## Work required
From the records below, count the lines containing the word "exact" and give only that number.

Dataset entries
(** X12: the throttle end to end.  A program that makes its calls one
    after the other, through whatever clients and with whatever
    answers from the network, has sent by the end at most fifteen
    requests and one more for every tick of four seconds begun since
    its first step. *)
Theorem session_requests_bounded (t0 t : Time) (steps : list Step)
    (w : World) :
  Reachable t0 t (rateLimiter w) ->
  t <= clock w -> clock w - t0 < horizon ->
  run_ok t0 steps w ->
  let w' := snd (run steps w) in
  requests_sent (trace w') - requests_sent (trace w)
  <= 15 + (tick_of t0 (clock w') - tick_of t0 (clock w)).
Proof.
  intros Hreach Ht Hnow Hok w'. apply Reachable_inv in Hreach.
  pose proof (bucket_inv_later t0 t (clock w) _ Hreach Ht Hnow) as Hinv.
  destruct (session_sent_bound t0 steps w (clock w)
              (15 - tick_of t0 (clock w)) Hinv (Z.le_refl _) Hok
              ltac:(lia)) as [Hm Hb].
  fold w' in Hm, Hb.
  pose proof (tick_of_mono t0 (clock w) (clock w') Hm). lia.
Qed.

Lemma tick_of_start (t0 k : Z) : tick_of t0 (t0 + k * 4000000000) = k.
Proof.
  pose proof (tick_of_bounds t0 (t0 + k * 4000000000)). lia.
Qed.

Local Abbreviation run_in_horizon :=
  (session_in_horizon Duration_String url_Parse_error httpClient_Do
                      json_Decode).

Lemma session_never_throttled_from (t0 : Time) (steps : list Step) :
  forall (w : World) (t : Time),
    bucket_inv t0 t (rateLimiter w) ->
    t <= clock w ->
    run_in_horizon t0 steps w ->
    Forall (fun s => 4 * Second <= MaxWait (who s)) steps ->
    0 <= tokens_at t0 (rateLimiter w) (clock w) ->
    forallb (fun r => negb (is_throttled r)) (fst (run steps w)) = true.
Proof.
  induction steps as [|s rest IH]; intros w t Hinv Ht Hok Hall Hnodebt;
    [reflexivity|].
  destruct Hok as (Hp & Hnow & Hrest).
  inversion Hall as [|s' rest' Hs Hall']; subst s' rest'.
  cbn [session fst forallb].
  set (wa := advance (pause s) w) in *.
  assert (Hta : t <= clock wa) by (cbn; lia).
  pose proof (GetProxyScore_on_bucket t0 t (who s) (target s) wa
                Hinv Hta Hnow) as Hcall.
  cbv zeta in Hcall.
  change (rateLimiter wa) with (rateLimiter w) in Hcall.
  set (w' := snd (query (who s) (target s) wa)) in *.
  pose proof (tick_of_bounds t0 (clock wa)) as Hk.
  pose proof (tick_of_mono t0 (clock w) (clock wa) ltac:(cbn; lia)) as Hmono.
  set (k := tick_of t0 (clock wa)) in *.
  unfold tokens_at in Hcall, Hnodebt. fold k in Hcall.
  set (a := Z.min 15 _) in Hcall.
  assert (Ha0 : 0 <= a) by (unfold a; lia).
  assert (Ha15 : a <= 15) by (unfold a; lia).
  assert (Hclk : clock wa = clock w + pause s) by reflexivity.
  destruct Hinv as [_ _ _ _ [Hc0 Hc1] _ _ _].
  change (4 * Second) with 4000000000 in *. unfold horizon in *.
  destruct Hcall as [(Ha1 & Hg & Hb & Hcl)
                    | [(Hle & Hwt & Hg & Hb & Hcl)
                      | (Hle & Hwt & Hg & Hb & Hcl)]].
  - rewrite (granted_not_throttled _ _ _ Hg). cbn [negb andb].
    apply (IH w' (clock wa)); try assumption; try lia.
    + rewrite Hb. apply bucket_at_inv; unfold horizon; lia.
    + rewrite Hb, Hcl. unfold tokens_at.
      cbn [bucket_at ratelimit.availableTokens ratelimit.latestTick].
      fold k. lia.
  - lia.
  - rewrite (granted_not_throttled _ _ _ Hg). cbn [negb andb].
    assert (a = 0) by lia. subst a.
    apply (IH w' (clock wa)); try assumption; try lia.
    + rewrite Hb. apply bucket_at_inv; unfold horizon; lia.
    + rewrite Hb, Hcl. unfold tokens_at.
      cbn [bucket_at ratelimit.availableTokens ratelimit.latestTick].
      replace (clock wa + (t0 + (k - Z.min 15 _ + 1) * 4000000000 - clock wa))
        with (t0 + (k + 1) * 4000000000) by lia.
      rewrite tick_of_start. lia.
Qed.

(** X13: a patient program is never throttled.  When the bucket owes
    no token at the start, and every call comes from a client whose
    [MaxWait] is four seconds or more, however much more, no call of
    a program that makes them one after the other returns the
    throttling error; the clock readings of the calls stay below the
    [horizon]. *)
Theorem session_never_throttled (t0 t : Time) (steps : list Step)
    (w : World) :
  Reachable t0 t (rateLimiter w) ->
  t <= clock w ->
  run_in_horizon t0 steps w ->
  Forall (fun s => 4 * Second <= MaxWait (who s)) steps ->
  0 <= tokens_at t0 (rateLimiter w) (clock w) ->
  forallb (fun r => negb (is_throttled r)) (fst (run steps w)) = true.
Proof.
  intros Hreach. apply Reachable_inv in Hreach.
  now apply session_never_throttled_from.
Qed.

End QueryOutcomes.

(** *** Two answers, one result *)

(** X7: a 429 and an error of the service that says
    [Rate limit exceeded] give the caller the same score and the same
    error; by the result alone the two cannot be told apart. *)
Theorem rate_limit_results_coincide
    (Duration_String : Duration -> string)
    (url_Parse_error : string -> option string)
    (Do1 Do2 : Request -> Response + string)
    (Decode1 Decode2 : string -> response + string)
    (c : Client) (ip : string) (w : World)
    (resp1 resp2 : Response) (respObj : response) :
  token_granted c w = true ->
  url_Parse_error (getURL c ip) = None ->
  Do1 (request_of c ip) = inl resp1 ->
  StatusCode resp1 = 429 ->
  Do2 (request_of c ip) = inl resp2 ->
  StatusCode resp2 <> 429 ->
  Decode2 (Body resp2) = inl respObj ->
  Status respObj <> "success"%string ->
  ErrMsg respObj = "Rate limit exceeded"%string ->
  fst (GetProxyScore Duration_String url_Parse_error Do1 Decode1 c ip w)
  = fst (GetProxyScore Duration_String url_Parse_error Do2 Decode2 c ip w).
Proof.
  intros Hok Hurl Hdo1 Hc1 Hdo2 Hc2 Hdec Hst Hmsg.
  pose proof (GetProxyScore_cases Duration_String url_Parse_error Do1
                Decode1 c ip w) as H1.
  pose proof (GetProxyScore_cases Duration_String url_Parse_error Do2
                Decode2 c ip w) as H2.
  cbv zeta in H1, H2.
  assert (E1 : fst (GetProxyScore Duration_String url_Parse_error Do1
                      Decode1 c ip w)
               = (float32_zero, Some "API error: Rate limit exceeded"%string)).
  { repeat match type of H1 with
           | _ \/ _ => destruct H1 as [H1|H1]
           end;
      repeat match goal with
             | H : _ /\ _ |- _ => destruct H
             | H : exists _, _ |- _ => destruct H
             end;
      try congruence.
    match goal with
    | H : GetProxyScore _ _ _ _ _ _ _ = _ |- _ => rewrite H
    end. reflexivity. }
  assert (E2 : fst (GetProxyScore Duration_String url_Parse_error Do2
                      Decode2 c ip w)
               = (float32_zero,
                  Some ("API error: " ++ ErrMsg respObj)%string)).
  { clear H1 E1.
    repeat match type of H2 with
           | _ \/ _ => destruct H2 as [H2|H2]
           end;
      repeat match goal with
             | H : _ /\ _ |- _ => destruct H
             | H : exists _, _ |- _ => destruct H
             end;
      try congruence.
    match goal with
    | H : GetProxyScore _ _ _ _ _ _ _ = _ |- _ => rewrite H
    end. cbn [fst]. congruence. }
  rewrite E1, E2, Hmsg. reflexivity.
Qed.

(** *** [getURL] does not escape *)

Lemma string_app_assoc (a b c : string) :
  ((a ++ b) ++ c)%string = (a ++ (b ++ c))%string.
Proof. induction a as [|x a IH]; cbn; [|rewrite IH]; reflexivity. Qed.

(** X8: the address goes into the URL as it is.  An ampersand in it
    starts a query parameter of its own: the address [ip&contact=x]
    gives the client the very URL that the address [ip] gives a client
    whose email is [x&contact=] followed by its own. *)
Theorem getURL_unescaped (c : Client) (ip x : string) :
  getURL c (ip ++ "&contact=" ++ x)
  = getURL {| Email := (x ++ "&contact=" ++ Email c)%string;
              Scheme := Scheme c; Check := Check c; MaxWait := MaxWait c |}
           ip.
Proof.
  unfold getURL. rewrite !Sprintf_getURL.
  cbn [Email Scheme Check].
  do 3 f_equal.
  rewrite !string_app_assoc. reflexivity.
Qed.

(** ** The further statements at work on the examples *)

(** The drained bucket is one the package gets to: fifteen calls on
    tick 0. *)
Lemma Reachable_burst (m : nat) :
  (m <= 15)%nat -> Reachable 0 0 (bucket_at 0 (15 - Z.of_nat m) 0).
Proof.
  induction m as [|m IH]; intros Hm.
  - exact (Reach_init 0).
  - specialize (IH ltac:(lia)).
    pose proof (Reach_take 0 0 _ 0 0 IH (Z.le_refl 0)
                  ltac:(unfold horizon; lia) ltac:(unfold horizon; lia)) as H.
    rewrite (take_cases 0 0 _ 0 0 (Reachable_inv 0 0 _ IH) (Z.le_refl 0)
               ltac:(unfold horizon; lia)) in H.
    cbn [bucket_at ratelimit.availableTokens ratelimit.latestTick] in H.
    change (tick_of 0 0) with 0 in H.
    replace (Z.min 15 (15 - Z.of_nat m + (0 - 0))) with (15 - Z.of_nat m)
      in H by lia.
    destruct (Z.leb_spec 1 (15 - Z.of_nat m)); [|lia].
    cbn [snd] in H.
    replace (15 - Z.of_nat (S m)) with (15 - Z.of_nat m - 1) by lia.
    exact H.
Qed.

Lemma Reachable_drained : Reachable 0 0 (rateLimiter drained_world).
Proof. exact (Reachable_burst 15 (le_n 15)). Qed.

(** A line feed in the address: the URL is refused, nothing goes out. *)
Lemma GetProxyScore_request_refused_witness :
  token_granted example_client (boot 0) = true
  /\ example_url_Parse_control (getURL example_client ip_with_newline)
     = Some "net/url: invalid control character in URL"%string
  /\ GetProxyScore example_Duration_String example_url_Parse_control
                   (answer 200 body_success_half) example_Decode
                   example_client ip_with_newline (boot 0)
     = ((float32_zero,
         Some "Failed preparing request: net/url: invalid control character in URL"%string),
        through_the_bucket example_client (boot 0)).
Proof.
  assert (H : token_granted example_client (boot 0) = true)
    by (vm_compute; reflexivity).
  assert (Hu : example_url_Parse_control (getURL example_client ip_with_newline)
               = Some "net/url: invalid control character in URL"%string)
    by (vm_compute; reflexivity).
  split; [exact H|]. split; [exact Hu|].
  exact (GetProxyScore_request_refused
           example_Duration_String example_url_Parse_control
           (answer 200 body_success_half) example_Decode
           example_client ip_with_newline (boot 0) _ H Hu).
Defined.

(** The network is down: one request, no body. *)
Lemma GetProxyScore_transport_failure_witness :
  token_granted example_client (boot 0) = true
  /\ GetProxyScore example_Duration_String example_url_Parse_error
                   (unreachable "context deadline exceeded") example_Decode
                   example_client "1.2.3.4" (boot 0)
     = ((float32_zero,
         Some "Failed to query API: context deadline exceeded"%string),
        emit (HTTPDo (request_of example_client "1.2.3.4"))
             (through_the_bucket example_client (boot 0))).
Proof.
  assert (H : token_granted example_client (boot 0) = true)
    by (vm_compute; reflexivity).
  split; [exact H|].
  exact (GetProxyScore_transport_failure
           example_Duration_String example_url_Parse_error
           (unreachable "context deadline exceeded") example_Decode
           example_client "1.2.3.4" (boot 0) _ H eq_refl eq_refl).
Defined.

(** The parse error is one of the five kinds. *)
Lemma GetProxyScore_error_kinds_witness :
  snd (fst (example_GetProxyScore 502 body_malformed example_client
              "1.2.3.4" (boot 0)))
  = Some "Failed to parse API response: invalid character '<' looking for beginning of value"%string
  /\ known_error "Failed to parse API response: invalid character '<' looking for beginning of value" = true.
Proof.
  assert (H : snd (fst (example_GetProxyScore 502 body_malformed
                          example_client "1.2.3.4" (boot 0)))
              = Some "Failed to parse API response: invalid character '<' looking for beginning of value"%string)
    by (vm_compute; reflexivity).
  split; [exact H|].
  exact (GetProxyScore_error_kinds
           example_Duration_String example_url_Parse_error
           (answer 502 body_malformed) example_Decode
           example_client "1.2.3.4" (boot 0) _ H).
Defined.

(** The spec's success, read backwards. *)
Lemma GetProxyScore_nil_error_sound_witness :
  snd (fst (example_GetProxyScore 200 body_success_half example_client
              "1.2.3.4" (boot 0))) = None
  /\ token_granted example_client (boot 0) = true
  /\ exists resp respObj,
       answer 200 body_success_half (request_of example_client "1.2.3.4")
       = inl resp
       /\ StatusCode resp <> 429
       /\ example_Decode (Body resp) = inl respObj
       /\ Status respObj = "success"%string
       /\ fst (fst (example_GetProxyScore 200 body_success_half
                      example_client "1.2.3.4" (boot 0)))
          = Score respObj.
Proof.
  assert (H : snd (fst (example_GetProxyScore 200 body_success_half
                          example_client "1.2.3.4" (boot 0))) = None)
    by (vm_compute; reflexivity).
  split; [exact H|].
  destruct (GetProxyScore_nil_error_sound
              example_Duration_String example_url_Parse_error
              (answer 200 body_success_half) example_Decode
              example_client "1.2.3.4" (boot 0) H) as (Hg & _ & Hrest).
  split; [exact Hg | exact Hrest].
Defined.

## Answer to this task
11